Perhaps Martha shared my twisted self perception. Luke 10:38-42 reads,
"As Jesus and the disciples continued on their way to Jerusalem, they came to a certain village where a woman named Martha welcomed Him into her home. Her sister, Mary, sat at the Lord's feet, listening to what He taught. But Martha was distracted by the big dinner she was preparing.
She came to Jesus and said, 'Lord, doesn't it seem unfair to you that my sister just sits here while I do all the work? Tell her to come and help me.'
But the Lord said to her, 'My dear Martha, you are worried and upset over all these details! There is only one thing worth being concerned about. Mary has discovered it, and it will not be taken away from her."
What drove Martha to make this extravagant meal? I'm sure it was her desire to honor and please Jesus. Later chapters reveal how much she loved Him. Certainly her intentions were good, but Jesus was interested in something other than her service. He was interested in KNOWING her.
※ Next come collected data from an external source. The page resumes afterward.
(** X6: a response echoes state, district, market, crop and month of the
    request, never has an empty unit, and is tagged "mock-data" exactly when
    the finder returned a record with a positive price, whose rounded price
    and unit (or "kg" for an empty one) it then carries; otherwise it is
    tagged "synthetic" and its unit is "kg". *)
Theorem predict_response_fields (data : list PriceRecord) (rnd : RandomSource)
  (now : datetime) (req : PredictRequest) (resp : PredictResponse) :
  predict data rnd now req = Return resp ->
  let found := find_recent_price data (Req.state req)
                 (opt_or_empty (Req.district req)) (Req.crop req)
                 (opt_or_empty (Req.market req)) in
  (Resp.state resp = Req.state req /\ Resp.district resp = Req.district req /\
   Resp.market resp = Req.market req /\ Resp.crop resp = Req.crop req /\
   Resp.month resp = Req.month req) /\
  Resp.unit resp <> "" /\
  ((Resp.method resp = "mock-data" /\
    exists r, found = Return (Some r) /\ 0 < Row.price r /\
              Resp.currentPrice resp = round2 (Row.price r) /\
              Resp.unit resp = (if PyStr.truthy (Row.unit r) then Row.unit r else "kg"))
   \/ (Resp.method resp = "synthetic" /\ Resp.unit resp = "kg" /\
       (found = Return None \/
        exists r, found = Return (Some r) /\ Row.price r <= 0))).
Proof.
  intros H found.
  destruct (predict_Return _ _ _ _ _ H) as (target & record & Hm & Hf & Hresp).
  cbv zeta in Hresp. subst resp. cbn [Resp.state Resp.district Resp.market
    Resp.crop Resp.month Resp.unit Resp.currentPrice Resp.method].
  split; [repeat split|].
  fold found in Hf. rewrite Hf.
  destruct record as [r|]; simpl.
  - destruct (Qltb 0 (Row.price r)) eqn:E; simpl.
    + split; [apply str_or_nonempty; discriminate|]. left.
      split; [reflexivity|]. exists r. apply Qltb_lt in E. auto.
    + split; [discriminate|]. right. split; [reflexivity|].
      split; [reflexivity|]. right. exists r. apply Qltb_ge in E. auto.
  - split; [discriminate|]. right. auto.
Qed.

Lemma predict_response_fields_witness :
  exists resp,
    predict rice_rows no_randomness june_2025
      (Req.mk "Karnataka" None None "Rice" "2025-08") = Return resp /\
    Resp.crop resp = "Rice" /\ Resp.unit resp <> "".
Proof.
  eexists. split; [reflexivity|].
  pose proof (predict_response_fields rice_rows no_randomness june_2025
                (Req.mk "Karnataka" None None "Rice" "2025-08") _ eq_refl)
    as ((_ & _ & _ & Hc & _) & Hu & _).
  split; [exact Hc | exact Hu].
Defined.

Lemma round_half_even_le (n : Z) (q : Q) :
  q <= inject_Z n -> (round_half_even q <= n)%Z.
Proof.
  intros H. destruct (Qlt_le_dec q (inject_Z n)) as [Hlt|Hge].
  - pose proof (Qfloor_le q) as Hf. pose proof (round_half_even_floor q) as Hr.
    assert (Hz : (Qfloor q < n)%Z).
    { rewrite Zlt_Qlt. eapply Qle_lt_trans; eauto. }
    lia.
  - rewrite (round_half_even_comp q (inject_Z n)) by (apply Qle_antisym; assumption).
    rewrite round_half_even_Z. lia.
Qed.

Lemma round2_le (n : Z) (x : Q) :
  x <= inject_Z n / 100 -> round2 x <= inject_Z n / 100.
Proof.
  intros H. unfold round2.
  assert (Hx : x * 100 <= inject_Z n).
  { assert (E : inject_Z n == inject_Z n / 100 * 100) by field.
    rewrite E. apply Qmult_le_compat_r; [exact H | discriminate]. }
  apply round_half_even_le in Hx.
  apply Qmult_le_r with (z := 100); [reflexivity|].
  assert (E1 : inject_Z (round_half_even (x * 100)) / 100 * 100
               == inject_Z (round_half_even (x * 100))) by field.
  assert (E2 : inject_Z n / 100 * 100 == inject_Z n) by field.
  rewrite E1, E2. rewrite <- Zle_Qle. exact Hx.
Qed.

Lemma base_map_get_le_50 (k : string) (default : Q) :
  default <= 50 -> base_map_get base_map k default <= 50.
Proof.
  intros Hd. unfold base_map. cbn [base_map_get].
  repeat match goal with
         | |- context [String.eqb ?a ?b] => destruct (String.eqb a b)
         end; try exact Hd; discriminate.
Qed.

(** X8: the synthetic current price lies between 10 and 50: it comes from
    the table, whose prices go from 15 to 50, or from the uniform draw over
    [10, 40). *)
Theorem predict_synthetic_price_range (data : list PriceRecord)
  (rnd : RandomSource) (now : datetime) (req : PredictRequest)
  (resp : PredictResponse) :
  0 <= random rnd < 1 ->
  predict data rnd now req = Return resp ->
  Resp.method resp = "synthetic" ->
  10 <= Resp.currentPrice resp <= 50 /\ Resp.unit resp = "kg".
Proof.
  intros Hrnd H Hmeth.
  destruct (predict_Return _ _ _ _ _ H) as (target & record & Hm & Hf & Hresp).
  cbv zeta in Hresp. subst resp. simpl in *.
  destruct (uniform_10_40 rnd Hrnd) as [Hlo Hhi].
  destruct (current_of_cases rnd record (Req.crop req))
    as [(r0 & _ & _ & Hc)|Hc]; rewrite Hc in *; simpl in *; [discriminate|].
  split; [|reflexivity]. split.
  - apply round2_ge_10. apply base_map_get_ge_10. exact Hlo.
  - apply Qle_trans with (inject_Z 5000 / 100); [|discriminate].
    apply round2_le. apply Qle_trans with 50; [|discriminate].
    apply base_map_get_le_50. lra.
Qed.

Lemma predict_synthetic_price_range_witness :
  exists resp,
    predict [] no_randomness june_2025 (rice_request "2025-09") = Return resp /\
    10 <= Resp.currentPrice resp <= 50.
Proof.
  eexists. split; [reflexivity|].
  refine (proj1 (predict_synthetic_price_range [] no_randomness june_2025
                   (rice_request "2025-09") _ _ eq_refl eq_refl)).
  split; [discriminate | reflexivity].
Defined.

(** ** Requests that differ in case *)

Lemma matches_lower_invariant (st st' di di' cr cr' ma ma' : string)
  (r : PriceRecord) :
  PyStr.lower st = PyStr.lower st' -> PyStr.lower di = PyStr.lower di' ->
  PyStr.lower cr = PyStr.lower cr' -> PyStr.lower ma = PyStr.lower ma' ->
  matches st di cr ma r = matches st' di' cr' ma' r.
Proof.
  intros Hs Hd Hc Hm. unfold matches.
  rewrite (truthy_lower _ _ Hs), (truthy_lower _ _ Hd), (truthy_lower _ _ Hm).
  rewrite (eq_lower_comp_r _ _ _ Hs), (eq_lower_comp_r _ _ _ Hd),
    (eq_lower_comp_r _ _ _ Hc), (eq_lower_comp_r _ _ _ Hm).
  reflexivity.
Qed.

Lemma find_recent_price_lower_invariant (data : list PriceRecord)
  (st st' di di' cr cr' ma ma' : string) :
  PyStr.lower st = PyStr.lower st' -> PyStr.lower di = PyStr.lower di' ->
  PyStr.lower cr = PyStr.lower cr' -> PyStr.lower ma = PyStr.lower ma' ->
  find_recent_price data st di cr ma = find_recent_price data st' di' cr' ma'.
Proof.
  intros Hs Hd Hc Hm. rewrite !find_recent_price_candidates.
  unfold candidates_of.
  rewrite (filter_ext _ _ (fun r => matches_lower_invariant st st' di di' cr cr'
                                      ma ma' r Hs Hd Hc Hm)).
  rewrite (filter_ext (fun r => eq_lower (Row.crop r) cr)
             (fun r => eq_lower (Row.crop r) cr')
             (fun r => eq_lower_comp_r _ _ _ Hc)).
  reflexivity.
Qed.

Lemma volatility_lower_invariant (cr cr' : string) :
  PyStr.lower cr = PyStr.lower cr' -> volatility cr = volatility cr'.
Proof. intros H. unfold volatility. rewrite H. reflexivity. Qed.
He praised Martha's sister Mary for just sitting still. Mary sat quietly at His feet, listening, learning, drinking in all that He said. She gave Him her undivided attention. THAT is all that Jesus wanted.
I believe God put this story about Martha and Mary in the bible for those of us who are perversely driven, to discover what Jesus values most. Relationship. No more stressing and striving, just abiding in Him. Trusting that that is enough. I am enough.